What you return must be every line from the beginning of the data through the line holding "abstract table of", unchanged.

[Records from a collection]
☆ ☆ ☆ ☆

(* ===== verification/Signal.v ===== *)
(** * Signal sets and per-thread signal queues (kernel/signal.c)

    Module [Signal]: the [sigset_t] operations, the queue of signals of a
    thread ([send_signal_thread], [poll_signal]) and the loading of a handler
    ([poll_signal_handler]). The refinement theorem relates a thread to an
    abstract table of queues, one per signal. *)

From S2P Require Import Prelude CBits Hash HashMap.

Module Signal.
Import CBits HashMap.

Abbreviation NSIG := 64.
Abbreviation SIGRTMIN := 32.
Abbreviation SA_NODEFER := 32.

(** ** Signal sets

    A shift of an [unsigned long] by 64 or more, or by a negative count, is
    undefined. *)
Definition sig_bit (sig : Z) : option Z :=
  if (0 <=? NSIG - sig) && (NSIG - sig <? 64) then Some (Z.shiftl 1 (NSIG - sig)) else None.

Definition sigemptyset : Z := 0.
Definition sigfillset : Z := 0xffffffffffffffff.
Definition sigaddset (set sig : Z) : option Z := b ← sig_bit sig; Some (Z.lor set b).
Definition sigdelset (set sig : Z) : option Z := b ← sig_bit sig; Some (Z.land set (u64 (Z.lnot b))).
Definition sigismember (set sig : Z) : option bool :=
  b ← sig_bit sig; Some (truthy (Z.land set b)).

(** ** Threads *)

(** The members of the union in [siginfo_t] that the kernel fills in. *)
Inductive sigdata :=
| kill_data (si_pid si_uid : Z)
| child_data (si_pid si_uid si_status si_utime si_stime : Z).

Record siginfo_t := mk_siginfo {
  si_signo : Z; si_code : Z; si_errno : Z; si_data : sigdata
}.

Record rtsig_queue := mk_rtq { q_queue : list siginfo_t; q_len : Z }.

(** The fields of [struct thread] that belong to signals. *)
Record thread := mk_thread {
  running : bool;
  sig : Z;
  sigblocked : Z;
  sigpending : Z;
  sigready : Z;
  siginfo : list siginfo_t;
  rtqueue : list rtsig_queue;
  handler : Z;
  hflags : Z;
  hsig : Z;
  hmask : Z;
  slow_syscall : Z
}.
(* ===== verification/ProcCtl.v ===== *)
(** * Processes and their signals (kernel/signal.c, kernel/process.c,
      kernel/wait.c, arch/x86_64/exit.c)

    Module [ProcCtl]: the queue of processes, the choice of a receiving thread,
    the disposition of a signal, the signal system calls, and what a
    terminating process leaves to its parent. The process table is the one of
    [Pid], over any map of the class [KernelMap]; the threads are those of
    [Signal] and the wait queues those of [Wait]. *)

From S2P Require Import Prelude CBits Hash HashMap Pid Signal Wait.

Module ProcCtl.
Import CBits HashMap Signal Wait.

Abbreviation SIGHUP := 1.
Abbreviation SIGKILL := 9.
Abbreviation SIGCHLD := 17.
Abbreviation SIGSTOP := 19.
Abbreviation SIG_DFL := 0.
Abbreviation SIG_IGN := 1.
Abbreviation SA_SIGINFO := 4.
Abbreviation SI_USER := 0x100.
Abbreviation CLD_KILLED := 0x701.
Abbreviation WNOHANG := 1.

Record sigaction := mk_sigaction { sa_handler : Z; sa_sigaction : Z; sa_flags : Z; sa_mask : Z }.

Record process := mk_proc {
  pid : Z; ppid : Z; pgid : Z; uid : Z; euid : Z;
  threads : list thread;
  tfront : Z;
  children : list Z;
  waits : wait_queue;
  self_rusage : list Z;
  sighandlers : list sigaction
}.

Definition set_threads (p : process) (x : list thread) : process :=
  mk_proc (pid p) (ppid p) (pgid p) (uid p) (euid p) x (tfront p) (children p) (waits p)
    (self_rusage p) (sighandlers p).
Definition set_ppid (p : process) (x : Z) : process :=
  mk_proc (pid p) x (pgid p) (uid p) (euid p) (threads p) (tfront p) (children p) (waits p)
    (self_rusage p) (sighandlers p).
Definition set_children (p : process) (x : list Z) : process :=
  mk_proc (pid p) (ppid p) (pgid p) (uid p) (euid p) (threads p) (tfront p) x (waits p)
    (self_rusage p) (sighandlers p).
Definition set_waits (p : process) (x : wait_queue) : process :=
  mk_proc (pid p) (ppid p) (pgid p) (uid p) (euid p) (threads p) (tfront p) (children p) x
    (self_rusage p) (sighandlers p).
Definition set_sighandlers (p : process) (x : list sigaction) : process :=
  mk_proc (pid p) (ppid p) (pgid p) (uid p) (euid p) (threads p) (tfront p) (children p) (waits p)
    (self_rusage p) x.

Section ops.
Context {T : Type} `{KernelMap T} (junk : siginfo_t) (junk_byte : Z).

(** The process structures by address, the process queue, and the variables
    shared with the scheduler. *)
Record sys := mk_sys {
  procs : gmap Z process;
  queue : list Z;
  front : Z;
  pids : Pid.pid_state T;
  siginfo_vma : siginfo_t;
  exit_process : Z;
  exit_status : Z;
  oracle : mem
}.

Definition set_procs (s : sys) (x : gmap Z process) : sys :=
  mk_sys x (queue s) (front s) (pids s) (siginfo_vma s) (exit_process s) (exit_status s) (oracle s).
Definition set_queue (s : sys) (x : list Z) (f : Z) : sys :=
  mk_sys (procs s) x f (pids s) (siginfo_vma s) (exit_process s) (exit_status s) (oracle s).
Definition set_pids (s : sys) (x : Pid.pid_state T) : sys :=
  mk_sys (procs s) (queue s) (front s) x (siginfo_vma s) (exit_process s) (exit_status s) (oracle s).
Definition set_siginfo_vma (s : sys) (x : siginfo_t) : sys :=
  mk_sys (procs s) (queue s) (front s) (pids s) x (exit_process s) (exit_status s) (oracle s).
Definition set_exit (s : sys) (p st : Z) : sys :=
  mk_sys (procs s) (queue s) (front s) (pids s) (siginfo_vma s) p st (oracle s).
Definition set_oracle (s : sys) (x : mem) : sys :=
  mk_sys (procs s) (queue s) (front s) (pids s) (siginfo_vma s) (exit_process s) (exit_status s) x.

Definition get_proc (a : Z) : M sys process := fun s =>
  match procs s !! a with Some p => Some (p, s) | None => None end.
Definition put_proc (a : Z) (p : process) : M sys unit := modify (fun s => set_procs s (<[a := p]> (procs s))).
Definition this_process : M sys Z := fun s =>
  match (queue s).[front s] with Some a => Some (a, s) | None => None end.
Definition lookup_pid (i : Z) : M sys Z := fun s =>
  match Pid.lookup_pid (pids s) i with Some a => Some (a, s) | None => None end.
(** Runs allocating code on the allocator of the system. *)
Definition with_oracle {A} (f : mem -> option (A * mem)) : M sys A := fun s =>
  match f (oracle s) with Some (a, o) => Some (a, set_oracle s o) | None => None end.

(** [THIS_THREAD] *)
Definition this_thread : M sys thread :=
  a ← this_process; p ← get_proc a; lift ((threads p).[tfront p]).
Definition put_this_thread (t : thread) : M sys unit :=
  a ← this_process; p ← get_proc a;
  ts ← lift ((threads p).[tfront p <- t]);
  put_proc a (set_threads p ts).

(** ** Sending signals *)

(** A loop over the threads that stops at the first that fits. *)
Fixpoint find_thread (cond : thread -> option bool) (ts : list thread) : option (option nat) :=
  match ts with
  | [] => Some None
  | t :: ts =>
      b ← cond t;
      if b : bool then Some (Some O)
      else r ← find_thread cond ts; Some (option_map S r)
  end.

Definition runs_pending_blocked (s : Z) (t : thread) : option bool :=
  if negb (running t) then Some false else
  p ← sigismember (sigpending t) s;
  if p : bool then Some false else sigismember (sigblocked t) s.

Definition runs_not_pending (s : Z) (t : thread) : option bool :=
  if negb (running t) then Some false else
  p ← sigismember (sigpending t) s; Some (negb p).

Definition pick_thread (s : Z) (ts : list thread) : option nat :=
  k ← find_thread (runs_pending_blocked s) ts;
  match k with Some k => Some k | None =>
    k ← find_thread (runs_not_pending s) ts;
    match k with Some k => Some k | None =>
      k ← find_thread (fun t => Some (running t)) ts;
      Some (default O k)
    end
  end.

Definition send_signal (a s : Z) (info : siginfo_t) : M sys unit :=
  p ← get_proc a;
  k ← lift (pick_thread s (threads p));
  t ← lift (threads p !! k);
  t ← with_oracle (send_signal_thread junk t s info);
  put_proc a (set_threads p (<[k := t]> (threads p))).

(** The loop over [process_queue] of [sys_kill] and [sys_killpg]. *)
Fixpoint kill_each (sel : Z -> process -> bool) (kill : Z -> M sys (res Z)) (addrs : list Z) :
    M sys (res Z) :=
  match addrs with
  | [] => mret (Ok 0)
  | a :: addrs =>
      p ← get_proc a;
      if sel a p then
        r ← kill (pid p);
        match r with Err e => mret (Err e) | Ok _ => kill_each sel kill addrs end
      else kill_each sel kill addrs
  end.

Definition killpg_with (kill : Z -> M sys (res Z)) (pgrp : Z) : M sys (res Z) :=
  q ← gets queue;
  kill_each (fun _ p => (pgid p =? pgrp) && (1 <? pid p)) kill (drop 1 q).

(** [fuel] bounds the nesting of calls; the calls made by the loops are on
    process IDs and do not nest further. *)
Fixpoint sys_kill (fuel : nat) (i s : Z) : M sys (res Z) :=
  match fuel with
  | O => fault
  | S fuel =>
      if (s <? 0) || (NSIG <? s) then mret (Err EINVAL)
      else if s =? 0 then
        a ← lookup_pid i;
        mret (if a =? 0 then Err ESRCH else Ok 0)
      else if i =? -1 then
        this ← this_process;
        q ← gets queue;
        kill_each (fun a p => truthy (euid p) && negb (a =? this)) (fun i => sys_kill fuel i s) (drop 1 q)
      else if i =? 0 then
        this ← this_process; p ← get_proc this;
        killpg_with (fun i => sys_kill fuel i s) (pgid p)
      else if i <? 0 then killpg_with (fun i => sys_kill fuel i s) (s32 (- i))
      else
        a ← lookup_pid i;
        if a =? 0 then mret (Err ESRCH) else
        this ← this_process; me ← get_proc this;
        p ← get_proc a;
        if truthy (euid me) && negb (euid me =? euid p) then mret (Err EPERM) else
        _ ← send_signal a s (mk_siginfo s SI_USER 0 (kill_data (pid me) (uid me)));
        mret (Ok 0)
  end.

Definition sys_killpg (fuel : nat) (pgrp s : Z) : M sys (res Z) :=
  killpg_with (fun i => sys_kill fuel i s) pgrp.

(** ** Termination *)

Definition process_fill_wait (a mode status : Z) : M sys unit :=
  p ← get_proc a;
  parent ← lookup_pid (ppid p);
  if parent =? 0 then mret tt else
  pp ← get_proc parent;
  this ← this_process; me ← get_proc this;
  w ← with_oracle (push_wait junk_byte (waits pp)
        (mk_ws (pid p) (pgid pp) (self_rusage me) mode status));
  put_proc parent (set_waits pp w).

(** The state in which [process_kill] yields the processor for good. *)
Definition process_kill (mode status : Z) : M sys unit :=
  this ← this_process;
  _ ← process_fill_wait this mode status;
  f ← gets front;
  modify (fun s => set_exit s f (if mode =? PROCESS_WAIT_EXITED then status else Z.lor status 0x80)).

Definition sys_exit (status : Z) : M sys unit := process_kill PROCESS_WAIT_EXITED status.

☆ ☆ ☆ ☆

### Reply
(* ===== verification/Signal.v ===== *)
(** * Signal sets and per-thread signal queues (kernel/signal.c)

    Module [Signal]: the [sigset_t] operations, the queue of signals of a
    thread ([send_signal_thread], [poll_signal]) and the loading of a handler
    ([poll_signal_handler]). The refinement theorem relates a thread to an
    abstract table of queues, one per signal. *)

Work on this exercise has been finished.